:: DATA TO USE ::
Lemma search_from_iff r s : ∀ p,
  search_from r p s = true ↔
  ∃ pre rest p' s', s = pre +:+ rest ∧ matches r (before p pre) rest p' s'.
Proof.
  induction s as [|a s IH]; intros p; cbn [search_from].
  - destruct (m r p "" (λ _ _, true)) eqn:E.
    + split; [intros _|done]. apply m_iff in E as (p' & s' & H & _).
      by exists "", "", p', s'.
    + split; [done|]. intros (pre & rest & p' & s' & Heq & H).
      destruct pre; [|done]. change ("" +:+ rest) with rest in Heq. subst rest.
      rewrite <- E. apply m_iff. eauto.
  - destruct (m r p (String a s) (λ _ _, true)) eqn:E.
    + split; [intros _|done]. apply m_iff in E as (p' & s' & H & _).
      by exists "", (String a s), p', s'.
    + rewrite IH. split.
      * intros (pre & rest & p' & s' & -> & H).
        by exists (String a pre), rest, p', s'.
      * intros (pre & rest & p' & s' & Heq & H). destruct pre as [|b pre].
        -- change ("" +:+ rest) with rest in Heq. subst rest. simpl in H.
           assert (m r p (String a s) (λ _ _, true) = true) by (apply m_iff; eauto).
           congruence.
        -- change (String b pre +:+ rest) with (String b (pre +:+ rest)) in Heq.
           injection Heq as <- ->. by exists pre, rest, p', s'.
Qed.

Lemma search_iff r s :
  search r s = true ↔
  ∃ pre rest p' s', s = pre +:+ rest ∧ matches r (before None pre) rest p' s'.
Proof. apply search_from_iff. Qed.

Ltac each_char a := destruct a as [[] [] [] [] [] [] [] []].
Lemma Find_state (ctx : Context) (canvas sample : image.RGBA) (tolerance : Q)
    (selection : Selection) :
  let seen := map fst (calls ctx canvas sample tolerance (keepBest selection)
                         (zeroMatch, 0)) in
  let st := snd (foreachRGBA ctx canvas sample tolerance (keepBest selection)
                   (zeroMatch, 0)) in
  (seen = [] -> st = (zeroMatch, 0)) /\ (seen <> [] -> In (fst st) seen).
Proof.
  cbn zeta. rewrite foreachRGBA_state.
  destruct (map fst (calls ctx canvas sample tolerance (keepBest selection)
                       (zeroMatch, 0))) as [|m1 l].
  - split; [reflexivity | congruence].
  - split; [discriminate|]. intros _.
    pose proof (keepBest_fold_in selection l m1 (0 + 1)%i64) as Hfold.
    cbn [fold_left]. unfold keepBest at 2. cbn [Z.eqb orb].
    destruct (selection =? Fastest); cbn [snd]; exact Hfold.
Qed.

(** X11: whatever the mode, [ErrBreak] never leaves [Find]; as long as its
    callback was not called [Find] returns the zero [Match] and an error;
    and once it was called, the match [Find] returns, with or without an
    error, is one of the matches the callback was called with. *)
Theorem Find_result_sound (ctx : Context) (canvas sample : image.RGBA)
    (tolerance : Q) (selection : Selection) :
  let found := Find ctx (image.RGBAImage canvas) (image.RGBAImage sample)
                 tolerance selection in
  let seen := map fst (calls ctx canvas sample tolerance (keepBest selection)
                         (zeroMatch, 0)) in
  fst found <> Returns (Some ErrBreak) /\
  (seen = [] -> snd found = zeroMatch /\ fst found <> Returns None) /\
  (seen <> [] -> In (snd found) seen).
Proof.
  cbn zeta.
  destruct (Find_state ctx canvas sample tolerance selection) as [Hnil Hsome].
  unfold Find, Foreach.
  destruct (foreachRGBA ctx canvas sample tolerance (keepBest selection)
              (zeroMatch, 0)) as [res [best count]].
  cbn [snd fst] in Hnil, Hsome.
  split; [|split].
  - destruct res as [[e|]| |]; cbn; try discriminate.
    + destruct e; cbn;
        try discriminate;
        destruct (count =? 0); try discriminate;
        destruct ((selection =? Only) && (count >? 1)); discriminate.
    + destruct (count =? 0); try discriminate;
        destruct ((selection =? Only) && (count >? 1)); discriminate.
  - intros Hseen. injection (Hnil Hseen) as -> ->.
    destruct res as [[e|]| |]; cbn; split; try reflexivity; try discriminate.
    destruct (error_eqb e ErrBreak); discriminate.
  - intros Hseen. specialize (Hsome Hseen).
    destruct res as [[e|]| |]; exact Hsome.
Qed.
(** Lines 203-370: one iteration of the loop over the recipients. *)
Definition process_recipient (i : nat) (r : Recipient) (st : State) : State * Control :=
  let recipient_email := Py.strip (email_cell r) in
  let recipient_email_lc := Py.lower recipient_email in
  if bool_decide (recipient_email_lc ∈ blacklist_emails) then
    (writerow {| address := recipient_email;
                 status := "skipped_blacklist";
                 detail := "blacklisted" |} st,
     Continue)
  else
    match attempt_loop i r retries 0 st with
    | (st', _, RaiseNow e) => (st', Raise e)
    | (st', _, ReturnNow) => (st', Return)
    | (st', flags, _) =>
        if negb (email_sent_successfully flags) && stop_on_error
           && negb (non_fatal_skip flags)
        then (stop_report StoppedAfterRetries st', Return)
        else (st', Continue)
    end.

(** [for index, recipient in enumerate(recipients, 1)]. *)
Fixpoint dispatch (i : nat) (recipients : list Recipient) (st : State) : State * Control :=
  match recipients with
  | [] => (st, Continue)
  | r :: rest =>
      match process_recipient i r st with
      | (st', Continue) => dispatch (S i) rest st'
      | res => res
      end
  end.

End Engine.

(** ** [send_newsletters] and [main] *)

(** What the run finds around it, in the order it asks. *)
Record Setup := {
  blacklist_file : FileRead;
  smtp_test : option Exn;                     (* [_test_smtp_connection]; [None]: it passed *)
  template_file : option Exn;                 (* [_read_template] *)
  recipients_file : Result (list Recipient);  (* [_read_recipients] *)
  session_open : option Exn                   (* the run's [SMTP_SSL] and [login] *)
}.

(** How the call of [send_newsletters] ends. *)
Inductive Outcome :=
| Finished                (* every recipient was processed *)
| StoppedEarly            (* a [return] inside the loop over the recipients *)
| BlacklistAbort          (* the [return] of line 172 *)
| Propagated (e : Exn).   (* an exception leaves the method *)

Record Run := {
  outcome : Outcome;
  results_file : option (list OutcomeRecord);  (* [None]: no file was created *)
  final : State
}.

(** The sender object as [__init__] leaves it. *)
Definition init : State :=
  {| sent_count := 0;
     last_send_time := 0;
     last_successful_email := None;
     rows := [];
     trace := [] |}.

(** A new results file: the header row only. *)
Definition open_results (st : State) : State :=
  {| sent_count := sent_count st;
     last_send_time := last_send_time st;
     last_successful_email := last_successful_email st;
     rows := [];
     trace := trace st |}.

Definition no_file (o : Outcome) (st : State) : Run :=
  {| outcome := o; results_file := None; final := st |}.

Definition with_file (o : Outcome) (st : State) : Run :=
  {| outcome := o; results_file := Some (rows st); final := st |}.

(** How the loop over the recipients was left decides the end of the run:
    the closing report, a [return] from inside the loop, or lines 376-381,
    the fatal-error report and the exception raised again. The results file
    is closed with the rows written so far. *)
Definition close_run (res : State * Control) : Run :=
  match res with
  | (st', Continue) => with_file Finished (stop_report ProcessComplete st')
  | (st', Return) => with_file StoppedEarly st'
  | (st', Raise e) => with_file (Propagated e) (stop_report FatalError st')
  end.

Definition send_newsletters (cfg : RateLimit) (world : World) (env : Setup)
           (stop_on_error : bool) (self : State) : Run :=
  match _read_blacklist (blacklist_file env) with
  | Raised _ => no_file BlacklistAbort self
  | Ok blacklist_emails =>
      match smtp_test env with
      | Some e => no_file (Propagated e) self
      | None =>
          match template_file env with
          | Some e => no_file (Propagated e) self
          | None =>
              match recipients_file env with
              | Raised e => no_file (Propagated e) self
              | Ok recipients =>
                  let st := open_results self in
                  match session_open env with
                  | Some e => with_file (Propagated e) (stop_report FatalError st)
                  | None =>
                      close_run
                        (dispatch cfg world blacklist_emails stop_on_error 1 recipients st)
                  end
              end
          end
      end
  end.

(** How the process ends. *)
Inductive Exit :=
| CompletedSuccessfully       (* "Script completed successfully!" *)
| FailedWith (e : Exn).       (* "Script failed with error", and the exception re-raised *)

Definition main (cfg : RateLimit) (world : World) (env : Setup) : Exit * Run :=
  let run := send_newsletters cfg world env true init in
  match outcome run with
  | Propagated e => (FailedWith e, run)
  | _ => (CompletedSuccessfully, run)
  end.

(** ** Vocabulary of the properties *)

(** The code and the message the two typed handlers work on. *)
Definition rejection (o : SendOutcome) : option (Py.Code * string) :=
  match o with
  | RecipientsRefused info => Some (refused_code_message info)
  | DataError code msg => Some (code, msg)
  | _ => None
  end.

Definition is_disconnect (o : SendOutcome) : bool :=
  match o with ServerDisconnected _ => true | _ => false end.

(** The message of a failed attempt: the extracted one for a typed
    rejection, [str(e)] otherwise. *)
Definition failure_message (o : SendOutcome) : option string :=
  match o with
  | Delivered => None
  | ServerDisconnected msg => Some msg
  | RecipientsRefused info => Some (snd (refused_code_message info))
  | DataError _ msg => Some msg
  | OtherFailure msg => Some msg
  end.

(** The failure's message contains [policy violation], whatever the case. *)
Definition has_policy_text (o : SendOutcome) : bool :=
  match failure_message o with
  | Some m => Py.contains "policy violation" (Py.lower m)
  | None => false
  end.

:: YOUR TASK ::
All lines in the listing above from the line containing "if bool_decide (recipient_email_lc" to the line containing "Fixpoint dispatch (i", inclusive, should be retyped exactly; no other lines should appear.

:: SOLVED PROBLEM ::
  if bool_decide (recipient_email_lc ∈ blacklist_emails) then
    (writerow {| address := recipient_email;
                 status := "skipped_blacklist";
                 detail := "blacklisted" |} st,
     Continue)
  else
    match attempt_loop i r retries 0 st with
    | (st', _, RaiseNow e) => (st', Raise e)
    | (st', _, ReturnNow) => (st', Return)
    | (st', flags, _) =>
        if negb (email_sent_successfully flags) && stop_on_error
           && negb (non_fatal_skip flags)
        then (stop_report StoppedAfterRetries st', Return)
        else (st', Continue)
    end.

(** [for index, recipient in enumerate(recipients, 1)]. *)
Fixpoint dispatch (i : nat) (recipients : list Recipient) (st : State) : State * Control :=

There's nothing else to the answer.